IMPACT OF NAD+ SYNTHESIS ENZYMES ON MULTIPLE MYELOMA PATIENT OUTCOMES AND ONGOING INVESTIGATION OF MECHANISMS OF FAMILIAL CLUSTERING OF MULTIPLE MYELOMA IN NOVA SCOTIA

Abstract

Multiple myeloma (MM) is an incurable plasma cell neoplasm, which makes it ideal for novel therapeutic targets such as Nicotinamide Dinucleotide (NAD+). NAD+ is synthesized through one of three pathways: catalyzed by NAMPT, NAPRT, or IDO. We compared the expression of these rate-limiting enzymes in NAD+ synthesis against patient outcomes to investigate their feasibility as prognostic biomarkers in MM using OPAL multiplex immunohistochemistry.

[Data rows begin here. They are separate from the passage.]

Lemma zero_scheduler_run s : Forall (holds (node_links s)) sentinels ->
  zero_scheduler sch s = Some (tt, mk_state
    (foldl (fun h p => <[p := mk_node None None]> h) (node_links s)
      [head (timed_list sch); tail (timed_list sch); head (asap_list sch); tail (asap_list sch)])
    (tasks s) (mk_queue (mk_alist [] 0 false 0) None (nodes (timed_queue s))) (ran s)).
Proof using.
  intros H. unfold sentinels in H. rewrite !Forall_cons in H. destruct H as (H1 & H2 & H3 & H4 & _).
  unfold zero_scheduler. erewrite bind_T by reflexivity.
  do 3 (erewrite bind_T by (apply links_run, put_node_run; cbn [node_links]; repeat first [assumption | apply still_holds]);
        cbn [node_links tasks timed_queue ran]).
  erewrite links_run; [reflexivity |]. apply put_node_run. cbn [node_links]. repeat first [assumption | apply still_holds].
Qed.

(** A new scheduler has no tasks. *)
Lemma init_scheduler_ok s : fresh s ->
  exists s', aws_task_scheduler_init sch s = Some (AWS_OP_SUCCESS, s') /\ ready sch s' [] [] []
    /\ tasks s' = tasks s /\ ran s' = ran s.
Proof using.
  intros [F1 F2 F3 F4 F5]. unfold aws_task_scheduler_init. erewrite bind_T by exact (zero_scheduler_run s F2).
  set (h0 := foldl _ _ _). erewrite bind_T by reflexivity.
  unfold sentinels in F2. rewrite !Forall_cons in F2. destruct F2 as (T1 & T2 & A1 & A2 & R1 & R2 & _).
  assert (changes_only (node_links s) h0 [head (timed_list sch); tail (timed_list sch); head (asap_list sch); tail (asap_list sch)]) as C0
    by (apply put_all_changes; repeat constructor; assumption).
  assert (NoDup sentinels) as Hnd by exact F1. unfold sentinels in Hnd. rewrite !NoDup_cons, !not_elem_of_cons in Hnd.
  destruct (lists_init h0 [] (timed_list sch)) as (h1 & E1 & Hl1 & C1);
    [split; constructor | now apply C0 | now apply C0 | tauto | apply not_elem_of_nil | apply not_elem_of_nil |].
  erewrite bind_T by (apply links_run; exact E1). cbn [node_links].
  destruct (lists_init h1 [(timed_list sch, [])] (asap_list sch)) as (h2 & E2 & Hl2 & C2);
    [exact Hl1 | now apply C1, C0 | now apply C1, C0 | tauto | cbn; rewrite !not_elem_of_cons; split_and!; [intuition auto | intuition auto | apply not_elem_of_nil]
    | cbn; rewrite !not_elem_of_cons; split_and!; [intuition auto | intuition auto | apply not_elem_of_nil] |].
  erewrite bind_T by (apply links_run; exact E2). eexists. split; [reflexivity |]. split; [| now cbn].
  pose proof (changes_trans _ _ _ _ _ C0 (changes_trans _ _ _ _ _ C1 C2)) as [Ch Cn].
  assert (forall t, t ∉ sentinels -> h2 !! t = node_links s !! t) as Hkeep.
  { intros t Ht. apply Cn. unfold sentinels in Ht. revert Ht. rewrite !not_elem_of_app, !not_elem_of_cons. tauto. }
  constructor; cbn [node_links tasks timed_queue ran].
  - constructor; cbn [node_links tasks timed_queue ran]; cbn [all_elems map concat snd app].
    + exact Hl2.
    + exists []. split; [| reflexivity]. split; [| split; [intros i Hi x y Hx; now rewrite lookup_nil in Hx | cbn; lia]].
      constructor; cbn; [| reflexivity | constructor | intros i x n Hi; now rewrite lookup_nil in Hi].
      constructor; vm_compute; [split; discriminate | reflexivity | discriminate].
    + constructor.
    + intros t. split; [intros (k & Hk & Hs); rewrite (F4 t k Hk) in Hs; discriminate | intros Ht; now apply not_elem_of_nil in Ht].
    + intros t Ht. destruct (F3 t Ht) as (H1 & H2 & _). split; [now apply Ch | exact H2].
    + intros t p Ht Hp. destruct (F3 t Ht) as (_ & _ & H3 & _). unfold sentinels in H3. rewrite !not_elem_of_cons in H3.
      rewrite !elem_of_cons in Hp. destruct Hp as [-> | [-> | Hp%not_elem_of_nil]]; cbn; tauto.
    + intros t Ht _. destruct (F3 t Ht) as (_ & _ & H3 & H4). unfold next_of. now rewrite (Hkeep t H3).
    + exact F5.
  - constructor.
  - now apply Ch.
  - now apply Ch.
  - tauto.
  - cbn. rewrite !not_elem_of_cons. split_and!; try (intuition auto); apply not_elem_of_nil.
  - cbn. rewrite !not_elem_of_cons. split_and!; try (intuition auto); apply not_elem_of_nil.
  - intros t Ht. destruct (F3 t Ht) as (_ & _ & H3 & _). unfold sentinels in H3. rewrite !not_elem_of_cons in H3. tauto.
Qed.
End start.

There was significant increase in NAMPT expression intensity in MM cases compared to control cases. NAPRT and NAMPT co-expressed in MM predicted worse patient survival compared to NAMPT expression alone. Increased NAPRT expression intensity correlated with shorter overall survival. Targeting these two pathways in concert could offer novel therapeutic opportunities for improving MM patient outcomes. We also include our preliminary work on the genetic and environmental causes of familial clustering of MM observed in Nova Scotia.